Poor well cementing: A problem on land and sea

In the Wall Street Journal today: a sharp look at the process of cementing oil wells in offshore drilling operations. Some experts think that faulty cementing could be behind the recent BP disaster that killed 11 and is spilling 5,000 barrels of oil a day into the Gulf of Mexico. Here's the WSJ:

Regulators have previously identified problems in the cementing process as a leading cause of well blowouts, in which oil and natural gas surge out of a well with explosive force. When cement develops cracks or doesn't set properly, oil and gas can escape, ultimately flowing out of control. The gas is highly combustible and prone to ignite, as it appears to have done aboard the Deepwater Horizon, which was leased by BP PLC, the British oil giant.

Concerns about the cementing process—and about whether rigs have enough safeguards to prevent blowouts—raise questions about whether the industry can safely drill in deep water and whether regulators are up to the task of monitoring them.

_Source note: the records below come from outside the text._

(** * MLPA prototype: the scale version graph engine

    A shallow embedding of the graph queries ([logic/scaleGraph.js]), the
    branch layout ([layout/branchPositioning.js]), the adaptation
    validator and item expansion (OpenAI scale adapter), the scale store
    ([state/scaleStore.js]), the invariant checks ([utils/invariants.js])
    and the delete controllers ([controllers/flowEditorController.js],
    [controllers/flowController.js]), followed by the properties checked
    against them.  Beside these: the canvas state operations
    ([state/canvasStateOps.js]), the scale assembler, the fallback
    validator of [services/gptScaleService.js], the line parser of
    [adapters/csvIngest.js] and the CSV export of the application logic.

    Conventions of the embedding:
    - a JS [Map] is the list of its entries in insertion order, a JS
      [Set] the list of its members in insertion order;
    - JS numbers that hold canvas coordinates, depths and indices are
      integers of [Z];
    - a value that may be [null] or [undefined] is an [option];
    - a JS string is the [string] of its UTF-8 bytes, and its [length]
      (a count of UTF-16 code units) is [utf16_length];
    - untrusted payloads (parsed JSON, objects handed to the store) are
      values of [JValue];
    - a [while] loop takes the number of passes it may run and answers
      [None] when that budget is used up. *)

From stdpp Require Import base strings list pretty.
From Stdlib Require Import ZArith Lia.

Open Scope string_scope.
Open Scope list_scope.

(** ** JS collections *)

Section Collections.
Context {K : Type} (keq : K → K → bool).

(** [Set.prototype.has], [Set.prototype.add] and [new Set(iterable)]. *)
Definition Set_has (s : list K) (k : K) : bool := existsb (keq k) s.

Definition Set_add (s : list K) (k : K) : list K :=
  if Set_has s k then s else s ++ [k].

Definition Set_new (xs : list K) : list K := fold_left Set_add xs [].

Context {V : Type}.

(** [Map.prototype.get], [has], [set] and [delete]; [Map_delete] also
    answers whether an entry was removed. *)
Definition Map_get (m : list (K * V)) (k : K) : option V :=
  snd <$> find (λ e, keq k e.1) m.

Definition Map_has (m : list (K * V)) (k : K) : bool :=
  existsb (λ e, keq k e.1) m.

Definition Map_set (m : list (K * V)) (k : K) (v : V) : list (K * V) :=
  if Map_has m k
  then map (λ e, if keq k e.1 then (e.1, v) else e) m
  else m ++ [(k, v)].

Definition Map_delete (m : list (K * V)) (k : K) : list (K * V) * bool :=
  (filter (λ e, keq k e.1 = false) m, Map_has m k).

Definition Map_keys (m : list (K * V)) : list K := map fst m.
End Collections.

(** ** Data model (state/stateManager.js, frozen object shapes) *)

Record Position := { pos_x : Z; pos_y : Z }.

Record Item := {
item_id : string;
origin_item_id : string;
text : string;
baseline_rubric : list string;
current_rubric : list string;
dimension : string;
rubric_source : option string
}.

Record Dimension := { name : string; items : list Item }.

(** [position] and [depth] are options because the layout code guards
  against their absence. *)
Record Scale := {
scale_id : string;
scale_name : string;
parent_scale_id : option string;
is_root : bool;
expanded : bool;
depth : option Z;
branch_index : option Z;
position : option Position;
positionLocked : option bool;
dimensions : list Dimension
}.

(** Truthiness of a string: only the empty string is falsy. *)
Definition truthy_string (s : string) : bool := negb (String.eqb s "").

(** Truthiness of a [string | null] field. *)
Definition truthy_id (o : option string) : bool :=
match o with
| Some s => truthy_string s
| None => false
end.

(** [s.length]: the number of UTF-16 code units of the text whose UTF-8
    bytes [s] holds.  A byte below 128 is a character of one unit; a
    continuation byte (128 to 191) adds nothing; the first byte of a
    sequence of two or three bytes (192 to 239) stands for one unit, and
    the first byte of a sequence of four (240 and above) for the two
    units of a surrogate pair. *)
Fixpoint utf16_length (s : string) : nat :=
  match s with
  | EmptyString => O
  | String c rest =>
      let byte := Ascii.nat_of_ascii c in
      ((if (byte <? 128)%nat then 1
        else if (byte <? 192)%nat then 0
        else if (byte <? 240)%nat then 1
        else 2) + utf16_length rest)%nat
  end.

(** ** logic/scaleGraph.js *)

Module ScaleGraph.

Definition has : list string → string → bool := Set_has String.eqb.
Definition add : list string → string → list string := Set_add String.eqb.

(** The guard of the inner [if] of [buildCascadeDeleteSet]:
    [!toDelete.has(sId) && s.parent_scale_id && toDelete.has(s.parent_scale_id)]. *)
Definition cascade_guard (toDelete : list string) (sId : string) (s : Scale) : bool :=
  negb (has toDelete sId) &&
  match parent_scale_id s with
  | Some p => truthy_string p && has toDelete p
  | None => false
  end.

(** One iteration of [for (const [sId, s] of scales)]; the state is the
    pair of [toDelete] and [modified]. *)
Definition cascade_visit (st : list string * bool) (e : string * Scale)
  : list string * bool :=
  if cascade_guard st.1 e.1 e.2 then (add st.1 e.1, true) else st.

(** One pass of the [while] body: [modified = false] and a full scan. *)
Definition cascade_pass (scales : list (string * Scale)) (toDelete : list string)
  : list string * bool :=
  fold_left cascade_visit scales (toDelete, false).

(** [while (modified) { ... }], allowed to run [passes] passes. *)
Fixpoint cascade_while (passes : nat) (scales : list (string * Scale))
    (toDelete : list string) : option (list string) :=
  match passes with
  | O => None
  | S n =>
      let r := cascade_pass scales toDelete in
      if r.2 then cascade_while n scales r.1 else Some r.1
  end.

Definition buildCascadeDeleteSet_within (passes : nat)
    (scales : list (string * Scale)) (targetId : string) : option (list string) :=
  cascade_while passes scales (Set_new String.eqb [targetId]).

(** The loop is given one pass more than the collection has entries. *)
Definition buildCascadeDeleteSet (scales : list (string * Scale)) (targetId : string)
  : option (list string) :=
  buildCascadeDeleteSet_within (S (length scales)) scales targetId.

Definition findRoots (scales : list (string * Scale)) : list string :=
  fold_left
    (λ roots e,
       if is_root e.2 || negb (truthy_id (parent_scale_id e.2))
       then roots ++ [e.1] else roots)
    scales [].

Definition isRoot (scale : option Scale) : bool :=
  match scale with
  | Some s => is_root s || negb (truthy_id (parent_scale_id s))
  | None => false
  end.

(** *** Parent links, as the loop reads them

    The loop follows a [parent_scale_id] only when it is truthy: to the
    loop a scale has a parent link when its [parent_scale_id] is neither
    [null] nor the empty string.  [descendant] is the closure of these
    links; it is the relation of the code, used to say what the loop
    collects, and not the child relation of the specification, which is
    [spec_cascade] below. *)
Definition parent_link (s : Scale) : option string :=
  if truthy_id (parent_scale_id s) then parent_scale_id s else None.

Inductive descendant (scales : list (string * Scale)) (t : string)
  : string → Prop :=
| descendant_child sId s :
    (sId, s) ∈ scales → parent_link s = Some t → descendant scales t sId
| descendant_below sId s p :
    (sId, s) ∈ scales → parent_link s = Some p →
    descendant scales t p → descendant scales t sId.

(** What the loop collects for target [t]. *)
Definition in_cascade (scales : list (string * Scale)) (t x : string) : Prop :=
  x = t ∨ descendant scales t x.

(** *** The cascade set, in the words of the specification

    The set [{target}] grown by adding any node whose parent id is
    already in the set.  A parent id is whatever [parent_scale_id] holds,
    the empty string included; this is the child relation of
    [getChildren] and [getDescendants]. *)
Inductive spec_cascade (scales : list (string * Scale)) (t : string)
  : string → Prop :=
| spec_cascade_target : spec_cascade scales t t
| spec_cascade_child sId s p :
    (sId, s) ∈ scales → parent_scale_id s = Some p →
    spec_cascade scales t p → spec_cascade scales t sId.

(** *** The other queries of the module *)

Definition getChildren (scales : list (string * Scale)) (parentId : string)
  : list string :=
  fold_left
    (λ children e,
       if bool_decide (parent_scale_id e.2 = Some parentId)
       then children ++ [e.1] else children)
    scales [].

(** [while (queue.length > 0)] of [getDescendants], allowed to take
    [steps] ids off the queue; the state is [queue] and [descendants]. *)
Fixpoint descendants_while (steps : nat) (scales : list (string * Scale))
    (queue descendants : list string) {struct steps} : option (list string) :=
  match queue with
  | [] => Some descendants
  | currentId :: rest =>
      match steps with
      | O => None
      | S n =>
          let children := getChildren scales currentId in
          descendants_while n scales (rest ++ children) (descendants ++ children)
      end
  end.

Definition getDescendants_within (steps : nat) (scales : list (string * Scale))
    (rootId : string) : option (list string) :=
  descendants_while steps scales [rootId] [].

(** [idPrefix] is optional; [!idPrefix] also holds of the empty prefix. *)
Definition countBranches (scales : list (string * Scale)) (parentId : string)
    (idPrefix : option string) : nat :=
  fold_left
    (λ count e,
       if bool_decide (parent_scale_id e.2 = Some parentId) then
         if negb (truthy_id idPrefix) || String.prefix (default "" idPrefix) e.1
         then S count else count
       else count)
    scales O.

Definition getRootScale (scales : list (string * Scale)) : option Scale :=
  snd <$> find (λ e, is_root e.2 || negb (truthy_id (parent_scale_id e.2))) scales.

Definition getSiblings (scales : list (string * Scale)) (scaleId : string)
  : list string :=
  match Map_get String.eqb scales scaleId with
  | None => []
  | Some scale =>
      if negb (truthy_id (parent_scale_id scale)) then []
      else
        fold_left
          (λ siblings e,
             if negb (String.eqb e.1 scaleId) &&
                bool_decide (parent_scale_id e.2 = parent_scale_id scale)
             then siblings ++ [e.1] else siblings)
          scales []
  end.

Definition getParent (scales : list (string * Scale)) (scaleId : string)
  : option Scale :=
  match Map_get String.eqb scales scaleId with
  | None => None
  | Some scale =>
      match parent_scale_id scale with
      | Some p => if truthy_string p then Map_get String.eqb scales p else None
      | None => None
      end
  end.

Sounds familiar. On a smaller scale, critics of natural gas drilling have raised concerns about faulty cementing, which probably poses more risks to water quality than the actual process of hydraulic fracturing. Natural gas drillers often claim that there have been no documented cases of water contamination from fracking -- a claim that makes sense, if you define "contamination from fracking" very narrowly, excluding all cases that involve the failure of well casing, poor cement jobs or surface spills of frac fluid.